Since 2017, more than 42,000 oil and gas properties have changed hands, according to state data, including thousands of pits, with unlikely names such as Merlot and Oink Oink, pipelines, waste storage wells and gas compressors and plants.
For the most part the transfers have been driven by large-scale changes in corporate strategies, mergers and bankruptcy sales. This includes a major consolidation of Western Slope operations now controlled by Terra and two other private-equity backed companies.

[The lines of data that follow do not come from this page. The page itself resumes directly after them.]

(** Insertions only raise counters, and each leaves its item present. *)
Lemma inserts_keep_present (items : list str) :
  forall self,
    wf self -> nonneg self ->
    exists os self',
      run_calls (map Insert items) self = Ok (os, self') /\
      wf self' /\
      memory_size self' = memory_size self /\
      num_hash_functions self' = num_hash_functions self /\
      (forall j, 0 <= j -> counter self j <= counter self' j) /\
      (forall x, In x items -> present self' x = true).
Proof.
  induction items as [|y ys IH]; intros self Hwf Hnn.
  - exists [], self.
    split; [reflexivity|]. split; [exact Hwf|].
    split; [reflexivity|]. split; [reflexivity|].
    split; [intros j _; lia | intros x []].
  - assert (Hstep : forall j, 0 <= j -> counter self j <= counter (inserted self y) j).
    { intros j Hj. rewrite counter_inserted by assumption.
      pose proof (occ_nonneg j (indices_of self y)). lia. }
    destruct (IH (inserted self y)) as (os & self' & Erun & Hwf' & Hm & Hk & Hmono & Hpres).
    { now apply wf_inserted. }
    { intros j Hj. specialize (Hstep j Hj). specialize (Hnn j Hj). lia. }
    exists (None :: os), self'.
    split.
    { cbn [map run_calls run_call].
      erewrite bind_ok; [|erewrite bind_ok; [reflexivity | now apply insert_ok]].
      erewrite bind_ok; [|exact Erun]. reflexivity. }
    split; [exact Hwf'|].
    change (memory_size self' = memory_size self) in Hm.
    change (num_hash_functions self' = num_hash_functions self) in Hk.
    split; [exact Hm|]. split; [exact Hk|].
    split.
    { intros j Hj. specialize (Hstep j Hj). specialize (Hmono j Hj). lia. }
    intros x [<-|Hin]; [|now apply Hpres].
    apply present_true_iff. intros h Hh.
    rewrite (indices_of_eq self' self y Hm Hk) in Hh.
    pose proof (indices_of_nonneg self y h Hwf Hh) as Hh0.
    pose proof (Hmono h Hh0) as H1.
    rewrite counter_inserted in H1 by assumption.
    pose proof (occ_in h _ Hh). specialize (Hnn h Hh0). lia.
Qed.

(** C8. On a never-filled filter with [m >= 1], after any run of
    insertions and no deletion, an inserted item is found by [search]: right
    after its own insertion (no later ones) and after any later ones. *)
Theorem no_false_negative_under_insertions
        (f : float) (m k : Z) (earlier : list str) (x : str) (later : list str) :
  1 <= m ->
  exists os self',
    run_calls (map Insert (earlier ++ x :: later)) (fresh f m k) = Ok (os, self') /\
    search x self' = Ok (true, self').
Proof.
  intros Hm.
  destruct (inserts_keep_present (earlier ++ x :: later) (fresh f m k))
    as (os & self' & Erun & Hwf' & _ & _ & _ & Hpres).
  - now apply wf_fresh.
  - intros j _. rewrite counter_fresh. lia.
  - exists os, self'. split; [exact Erun|].
    rewrite search_ok by exact Hwf'. rewrite Hpres; [reflexivity|].
    apply List.in_or_app. right. now left.
Qed.

(** Five slots, two hash functions: ["aa"] stays found after ["b"]. *)
Lemma no_false_negative_under_insertions_witness :
  exists os self',
    run_calls (map Insert ([str_of "c"] ++ str_of "aa" :: [str_of "b"]))
              (fresh 0.5 5 2) = Ok (os, self') /\
    search (str_of "aa") self' = Ok (true, self').
Proof.
  apply (no_false_negative_under_insertions 0.5 5 2 [str_of "c"] (str_of "aa") [str_of "b"]).
  lia.
Defined.

(** Inserting an item into a filter whose counters at its indices are not
    negative and deleting it again gives the filter back. *)
Lemma insert_then_delete (self : CountingBloomFilter) (x : str) :
  wf self ->
  (forall h, In h (indices_of self x) -> 0 <= counter self h) ->
  present (inserted self x) x = true /\ deleted (inserted self x) x = self.
Proof.
  intros Hwf Hnn.
  assert (Hp : present (inserted self x) x = true).
  { apply present_true_iff. intros h Hh.
    change (indices_of (inserted self x) x) with (indices_of self x) in Hh.
    rewrite counter_inserted; [|exact Hwf|exact (indices_of_nonneg self x h Hwf Hh)].
    pose proof (occ_in h _ Hh). specialize (Hnn h Hh). lia. }
  split; [exact Hp|].
  unfold deleted. rewrite Hp.
  change (indices_of (inserted self x) x) with (indices_of self x).
  pose proof (wf_indices self x Hwf) as Hall.
  destruct self as [f n m t k]. unfold inserted, set_num_items, set_hash_table.
  cbn [fpr num_items memory_size hash_table num_hash_functions] in *.
  f_equal; [lia|].
  apply table_ext.
  - now rewrite !bump_length.
  - intros j. rewrite <- (Nat2Z.id j).
    rewrite !bump_lookup; try lia; try assumption.
    now rewrite bump_length.
Qed.

(** C9. On a never-filled filter with [m >= 1] and [k >= 1], [insert X]
    followed by [delete X] gives back the all-zero table (the whole filter,
    item count included), and [search X] is then false. *)
Theorem insert_delete_roundtrip_fresh (f : float) (m k : Z) (x : str) :
  1 <= m -> 1 <= k ->
  exists self1,
    insert x (fresh f m k) = Ok (tt, self1) /\
    (forall h, In h (indices_of (fresh f m k) x) -> 1 <= counter self1 h) /\
    delete x self1 = Ok (tt, fresh f m k) /\
    (forall j, counter (fresh f m k) j = 0) /\
    hash_table (fresh f m k) = repeat 0 (Z.to_nat m) /\
    search x (fresh f m k) = Ok (false, fresh f m k).
Proof.
  intros Hm Hk. pose proof (wf_fresh f m k Hm) as Hwf.
  exists (inserted (fresh f m k) x).
  split; [now apply insert_ok|].
  split.
  { intros h Hh. rewrite counter_inserted;
      [|exact Hwf|exact (indices_of_nonneg _ x h Hwf Hh)].
    rewrite counter_fresh. pose proof (occ_in h _ Hh). lia. }
  split.
  { rewrite delete_ok by now apply wf_inserted.
    destruct (insert_then_delete (fresh f m k) x Hwf) as [_ ->]; [|reflexivity].
    intros h _. rewrite counter_fresh. lia. }
  split; [intros j; apply counter_fresh|].
  split; [reflexivity|].
  rewrite search_ok by exact Hwf. f_equal. f_equal.
  unfold present, indices_of. cbn [num_hash_functions fresh].
  destruct (range_pos k Hk) as [rest ->].
  cbn [map forallb]. now rewrite counter_fresh.
Qed.

(** Five slots, two hash functions, the item ["aa"]. *)
Lemma insert_delete_roundtrip_fresh_witness :
  exists self1,
    insert (str_of "aa") (fresh 0.5 5 2) = Ok (tt, self1) /\
    delete (str_of "aa") self1 = Ok (tt, fresh 0.5 5 2) /\
    search (str_of "aa") (fresh 0.5 5 2) = Ok (false, fresh 0.5 5 2).
Proof.
  destruct (insert_delete_roundtrip_fresh 0.5 5 2 (str_of "aa"))
    as (self1 & Hi & _ & Hd & _ & _ & Hs); [lia | lia |].
  exists self1. repeat split; assumption.
Defined.

(** ** Construction *)

Lemma half_even_near (n d : Z) :
  PyFloat.half_even n d = n / d \/ PyFloat.half_even n d = n / d + 1.
Proof.
  unfold PyFloat.half_even.
  destruct (2 * (n mod d) <? d); [now left|].
  destruct (d <? 2 * (n mod d)); [now right|].
  destruct (Z.even (n / d)); [now left | now right].
Qed.

(** [int(x)] is the magnitude of [x] rounded down, with the sign of [x]. *)
Lemma trunc_SF_toward_zero (s : bool) (mant : positive) (e : Z) :
  PyFloat.trunc_SF (S754_finite s mant e)
  = Ok (cond_Zopp s (Z.pos mant * 2 ^ Z.max e 0 / 2 ^ Z.max (- e) 0)).
Proof.
  cbn [PyFloat.trunc_SF]. f_equal.
  assert (Hn : 0 <= Z.pos mant * 2 ^ Z.max e 0)
    by (apply Z.mul_nonneg_nonneg; [lia | apply Z.pow_nonneg; lia]).
  assert (Hd : 0 < 2 ^ Z.max (- e) 0) by (apply Z.pow_pos_nonneg; lia).
  destruct s; cbn [cond_Zopp].
  - rewrite Z.quot_opp_l by lia. now rewrite Z.quot_div_nonneg.
  - now rewrite Z.quot_div_nonneg.
Qed.

(** The default for [k]: where [int(x)] is defined so is [round(x)], and the
    conditional of the code is [round(x)] raised to at least 1. *)
Lemma int_round_clamp (x : float) (t : Z) :
  PyFloat.int x = Ok t ->
  exists r, PyFloat.round x = Ok r /\ (if 0 <? t then r else 1) = Z.max 1 r.
Proof.
  unfold PyFloat.int, PyFloat.round.
  destruct (Prim2SF x) as [s|s| |s mant e].
  - intros [= <-]. exists 0. split; reflexivity.
  - discriminate.
  - discriminate.
  - rewrite trunc_SF_toward_zero. intros [= <-].
    eexists. split; [reflexivity|].
    set (n := Z.pos mant * 2 ^ Z.max e 0).
    set (d := 2 ^ Z.max (- e) 0).
    assert (Hn : 0 <= n)
      by (apply Z.mul_nonneg_nonneg; [lia | apply Z.pow_nonneg; lia]).
    assert (Hd : 0 < d) by (apply Z.pow_pos_nonneg; lia).
    pose proof (Z.div_pos n d Hn Hd) as Hq.
    pose proof (half_even_near n d) as Hr.
    destruct s; cbn [cond_Zopp];
      destruct (Z.ltb_spec 0 (- (n / d))), (Z.ltb_spec 0 (n / d)); lia.
Qed.



(** In exact arithmetic [8127 <= 1440 * log2 50 < 8128]: the sizing formula
    at 1000 items and a rate of 1/50 has integer part 8127. *)
Lemma exact_sizing_bracket : 2 ^ 8127 <= 50 ^ 1440 < 2 ^ 8128.
Proof. split; [apply Z.leb_le | apply Z.ltb_lt]; vm_compute; reflexivity. Qed.

(** The sizes for 1000 items at rate 0.02 do not depend on the last bits of
    the library's logarithm: every double within 16 units in the last place
    of [-5.643856189774724] gives 8127 slots and 6 hash functions. *)
Lemma sizing_example_robust :
  forallb
    (fun lg =>
       match __init__ (fun _ => lg) 1000 0.02 0 with
       | Ok self => (memory_size self =? 8127) && (num_hash_functions self =? 6)
       | Raise _ => false
       end)
    (ulp_ball 16 (-5.643856189774724)%float) = true.
Proof. vm_compute. reflexivity. Qed.
(** X10: a key file that is read but rejected, for its length or for its
    difficulty, is not lost when [__init__] replaces it: the file as it was
    is found under the backup name, the key path holds the new private key,
    and every other file is as before. *)
Theorem init_rejected_key_backed_up (fuel : nat) (datadir name : string)
    (d : Z) (w w' : world) (ka : KeysAuth) (n : node) :
  let path := os_path_join (keys_dir_of datadir) name in
  let bak := backup_path path (now w) in
  files w !! path = Some n -> rd_err n = None ->
  (blen (data n) <> PRIV_KEY_LEN \/
   is_pubkey_difficult (KBytes (privtopub (data n))) d = Ok false) ->
  __init__ fuel datadir name d w = Done (Ok ka) w' ->
  files w' !! bak = Some n /\
  files w' !! path = Some (mkNode (_private_key ka) None) /\
  bak <> path /\
  forall q, q <> path -> q <> bak -> files w' !! q = files w !! q.
Proof.
  intros path bak Hf He Hrej H. subst bak.
  rewrite init_unfold in H. cbn zeta in H. fold path in H.
  set (w0 := with_keys_dir datadir w) in *.
  assert (Hf0 : files w0 !! path = Some n)
    by (unfold w0; rewrite with_keys_dir_files; exact Hf).
  destruct (_load_and_check_keys path d w0) as [[[[priv pub]|]|e] w1|] eqn:Hload;
    try discriminate.
  { exfalso. apply load_some_inv in Hload.
    destruct Hload as (_ & n' & Hf' & _ & Hdata & Hlen & Hpub & Hdiff).
    rewrite Hf0 in Hf'. injection Hf' as <-. subst priv pub.
    destruct Hrej as [Hrej|Hrej].
    - apply Hrej. unfold blen, PRIV_KEY_LEN. rewrite Hlen. reflexivity.
    - congruence. }
  apply load_frame in Hload.
  destruct Hload as (Hf1 & _ & _ & Hn1 & _).
  destruct (_generate_keys fuel d w1) as [[[priv pub]|e] w2|] eqn:Hgen;
    try discriminate.
  apply generate_keys_inv in Hgen. destruct Hgen as (Hf2 & _ & Hn2 & _).
  destruct (save_files priv path w2) as (w3 & Hsave & _ & Hfiles).
  rewrite Hsave in H. injection H as Hka Hw. subst ka. rewrite <- Hw.
  cbn [_private_key].
  assert (Hnow : now w2 = now w)
    by (rewrite Hn2, Hn1; unfold w0, with_keys_dir; destruct (bool_decide _); reflexivity).
  assert (Hfw : files w2 = files w)
    by (rewrite Hf2, Hf1; unfold w0; apply with_keys_dir_files).
  rewrite Hfiles, Hnow, Hfw, Hf.
  pose proof (backup_path_neq path (now w)) as Hneq.
  split; [|split; [|split]].
  - rewrite lookup_insert_ne by congruence. apply lookup_insert_eq.
  - apply lookup_insert_eq.
  - exact Hneq.
  - intros q Hq Hqb. rewrite !lookup_insert_ne by congruence.
    apply lookup_delete_ne. congruence.
Qed.

(** X11: with a difficulty above 255 [__init__] never yields an instance:
    it raises, either the error of reading the key file or the [ValueError]
    of the difficulty predicate, and leaves every file as it was. *)
Theorem init_out_of_range_difficulty (fuel : nat) (datadir name : string)
    (d : Z) (w : world) :
  255 < d ->
  exists e w',
    __init__ (S fuel) datadir name d w = Done (Raise e) w' /\
    files w' = files w.
Proof.
  intros Hd. rewrite init_unfold. cbn zeta.
  set (path := os_path_join (keys_dir_of datadir) name).
  set (w0 := with_keys_dir datadir w).
  assert (Hfw : files w0 = files w) by apply with_keys_dir_files.
  assert (Hgen : forall w1, files w1 = files w ->
            exists e w', _generate_keys (S fuel) d w1 = Done (Raise e) w' /\
                         files w' = files w).
  { intros w1 H1. unfold _generate_keys, bind, logger. cbn [generate_loop].
    unfold bind, generate_candidate, bind. rewrite get_random_float_draw.
    destruct (get_random_float_of_total (randrange (draws (set_log
      (log w1 ++ [(INFO, "Generating new key pair."%string)]) w1)) 2 maxsize))
      as [x Hx]; [apply randrange_range; unfold maxsize; lia|].
    rewrite Hx. unfold lift.
    rewrite is_pubkey_difficult_out_of_range by exact Hd.
    eexists. eexists. split; [reflexivity|]. cbn. exact H1. }
  destruct (load_done path d w0) as ([[[priv pub]|]|e] & w1 & Hload);
    rewrite Hload.
  - exfalso. apply load_some_inv in Hload.
    destruct Hload as (_ & n & _ & _ & _ & _ & _ & Hdiff).
    rewrite is_pubkey_difficult_out_of_range in Hdiff by exact Hd. discriminate.
  - apply load_frame in Hload. destruct Hload as (Hf1 & _).
    destruct (Hgen w1 ltac:(congruence)) as (e & w' & -> & Hf').
    exists e, w'. auto.
  - apply load_frame in Hload. destruct Hload as (Hf1 & _).
    exists e, w1. split; [reflexivity | congruence].
Qed.

(** X18: whatever [__init__] does, returning an instance or raising, it
    touches no file other than the key file and its backup: every other path
    holds what it held. *)
Theorem init_touches_only_key_files (fuel : nat) (datadir name : string)
    (d : Z) (w w' : world) (r : result KeysAuth) :
  __init__ fuel datadir name d w = Done r w' ->
  let path := os_path_join (keys_dir_of datadir) name in
  forall q, q <> path -> q <> backup_path path (now w) ->
    files w' !! q = files w !! q.
Proof.
  intros H path q Hq Hqb. rewrite init_unfold in H. cbn zeta in H.
  fold path in H. set (w0 := with_keys_dir datadir w) in *.
  assert (Hf0 : files w0 = files w) by apply with_keys_dir_files.
  assert (Hn0 : now w0 = now w)
    by (unfold w0, with_keys_dir; destruct (bool_decide _); reflexivity).
  destruct (load_done path d w0) as (r1 & w1 & Hload). rewrite Hload in H.
  apply load_frame in Hload. destruct Hload as (Hf1 & _ & _ & Hn1 & _).
  destruct r1 as [[[priv pub]|]|e].
  - inversion H; subst. congruence.
  - destruct (_generate_keys fuel d w1) as [[[priv pub]|e] w2|] eqn:Hgen;
      try discriminate.
    + apply generate_keys_inv in Hgen. destruct Hgen as (Hf2 & _ & Hn2 & _).
      destruct (save_files priv path w2) as (w3 & Hsave & _ & Hfiles).
      rewrite Hsave in H. inversion H; subst w3.
      rewrite Hfiles. rewrite lookup_insert_ne by congruence.
      assert (Hnow : now w2 = now w) by congruence.
      assert (Hfw : files w2 = files w) by congruence.
      rewrite Hnow, Hfw.
      destruct (files w !! path); [|reflexivity].
      rewrite lookup_insert_ne by congruence.
      apply lookup_delete_ne. congruence.
    + apply generate_keys_inv in Hgen. destruct Hgen as (Hf2 & _).
      inversion H; subst. congruence.
  - inversion H; subst. congruence.
Qed.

A prime focus of state regulators, however, is the transfer of inactive and low-producing wells. Of the nearly 52,000 wells in Colorado 9,586 produced no oil or gas in 2020 and another 10,763 yielded less than the equivalent of 2 barrels of oil a day, or BOE – a level at which regulators and industry experts say a well becomes uneconomical to operate.
Another 5,581 produced less than 5 BOE a day, a level at which state regulators have identified as potentially needing further review and financial assurance.
It is the fate of these 25,930 wells, especially when they are transferred from company to company, that concerns the regulators, environmental organizations and community groups.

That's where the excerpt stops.